== Listed entries ==
Lemma cursor_never_lies_witness :
  let a := sample_actor 1 [[10]] [] in
  let f := encode_row (mk_chat_row 3 "dev-b" "b3" [30]) in
  sh_gap_repair (shared (handle_frame a 0 f).2) = true /\ honest sample_log (handle_frame a 0 f).2.
Proof.
  intros a f. assert (mk_chat_row 3 "dev-b" "b3" [30] ∈ sample_log) as Hin by (right; right; by left).
  destruct (cursor_never_lies sample_log a 0 f) as (H1 & _ & H2); [done|apply sample_honest| |].
  - by apply genuine_row.
  - split; [|exact H1].
    exact (proj1 (H2 (mk_chat_row 3 "dev-b" "b3" [30]) Hin ltac:(done) eq_refl (or_introl eq_refl))).
Defined.


Lemma backfill_completes_witness :
  exists frames head a',
    dispatch "dev-a" sample_room "c" (mk_frame ROWS_REQ (rows_req_header 1 false) []) =
      (inr frames, "dev-a", sample_room) /\
    backfill (sample_actor 1 [[10]] []) 0 frames = Some (Some head, a') /\
    sh_cursor (shared a') = 3%N.
Proof.
  destruct (backfill_completes sample_room "c" "dev-a" (sample_actor 1 [[10]] []) 0)
    as (frames & head & a' & H1 & H2 & H3 & _).
  - split; [done|done|]. by apply (bool_decide_unpack _).
  - done.
  - apply sample_honest.
  - by repeat constructor.
  - done.
  - exists frames, head, a'. split_and!; [exact H1|exact H2|exact H3].
Defined.

Lemma queue_until_verdict_witness :
  let a := sample_actor 1 [] [mk_push "b7" [7]] in
  let f := mk_frame ERROR (Object [("code", Str "quota")]) [] in
  mk_push "b7" [7] ∈ sh_pending (shared (handle_frame a 0 f).2) \/ settles f "b7".
Proof. intros a f. apply (queue_until_verdict a 0 f (mk_push "b7" [7])). by left. Defined.
(* ===== verification/Agent.v ===== *)
(** The agent-side wire types of crates/proto/src/agent.rs: run requests, tool
    calls and the normalised streaming events every harness emits. *)
From S2P Require Import Prelude Json.

Inductive HarnessId := ClaudeCode | Codex | Cursor | Grok | Hermes | Pi | Opencode | Mock.

Inductive ReasoningLevel :=
  Minimal | Low | Medium | High | XHigh | Max | Ultra | Ultracode | Ultrathink.

Inductive SandboxLevel := ReadOnly | WorkspaceWrite | DangerFullAccess.

#[export] Instance HarnessId_eq_dec : EqDecision HarnessId.
Proof. solve_decision. Defined.

Record WorktreeSpec := mk_worktree { wt_repo_path : string; wt_base : string }.

Record RunRequest := mk_run_request {
  rq_prompt : string;
  rq_harness : option HarnessId;
  rq_model : option string;
  rq_reasoning : option ReasoningLevel;
  rq_model_options : list (string * Value);
  rq_cwd : string;
  rq_sandbox : SandboxLevel;
  rq_auto_approve : bool;
  rq_resume : option string;
  rq_mcp_servers : option (list string);
  rq_attachments : list string;
  rq_worktree : option WorktreeSpec;
}.

Record TodoItem := mk_todo { todo_text : string; todo_done : bool }.

Inductive ToolCall :=
  | Exec (command : string)
  | ReadFile (path : string)
  | WriteFile (path : string) (content : option string)
  | EditFile (path : string) (old_string new_string : option string)
  | ApplyPatch (path : option string)
  | Search (pattern : string) (path : option string)
  | Glob (pattern : string)
  | WebFetch (url : string) (prompt : option string)
  | WebSearch (query : string)
  | Todo (items : list TodoItem)
  | Mcp (server tool : string) (input : option Value)
  | Unknown (name : string) (input : option Value).

Record ToolDiff := mk_tool_diff { td_path : string; td_old_text : option string; td_new_text : string }.

Record SlashCommand := mk_slash {
  sc_name : string; sc_description : string; sc_input_hint : option string }.

Record UserInputQuestion := mk_question {
  uq_id : string; uq_header : string; uq_question : string; uq_options : list string;
  uq_multi_select : bool }.

Record UserInputAnswer := mk_answer { ua_question_id : string; ua_labels : list string }.

Inductive DoneStatus := Completed | Interrupted | Errored.

Inductive AgentEvent :=
  | SessionStarted (harness : HarnessId) (model : string) (tools : list string) (cwd : string)
      (session_id assistant_message_id : string)
  | TextDelta (text : string)
  | ReasoningDelta (text : string)
  | AssistantMessageCompleted (assistant_message_id : string)
  | ToolCallEv (id : string) (call : ToolCall)
  | ToolResult (id : string) (is_error : bool) (output : option string) (diff : option ToolDiff)
  | Usage (input_tokens output_tokens context_tokens : N)
  | AvailableCommands (commands : list SlashCommand)
  | ErrorEv (message : string)
  | InputRequested (request_id : string) (questions : list UserInputQuestion)
  | InputResolved (request_id : string)
  | Steered (assistant_message_id next_assistant_message_id : option string)
  | Done (status : DoneStatus) (result error session_id : option string)
  | UserMessage (text : string)
  | Subagent (parent_tool_use_id : string) (event : AgentEvent).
===
→ **Task to carry out**:
All that is wanted is an exact copy of the lines above from the one with "Record RunRequest := mk_run_request" through the one with "rq_auto_approve : bool;", with both ends included.

→ **Response to this task**:
Record RunRequest := mk_run_request {
  rq_prompt : string;
  rq_harness : option HarnessId;
  rq_model : option string;
  rq_reasoning : option ReasoningLevel;
  rq_model_options : list (string * Value);
  rq_cwd : string;
  rq_sandbox : SandboxLevel;
  rq_auto_approve : bool;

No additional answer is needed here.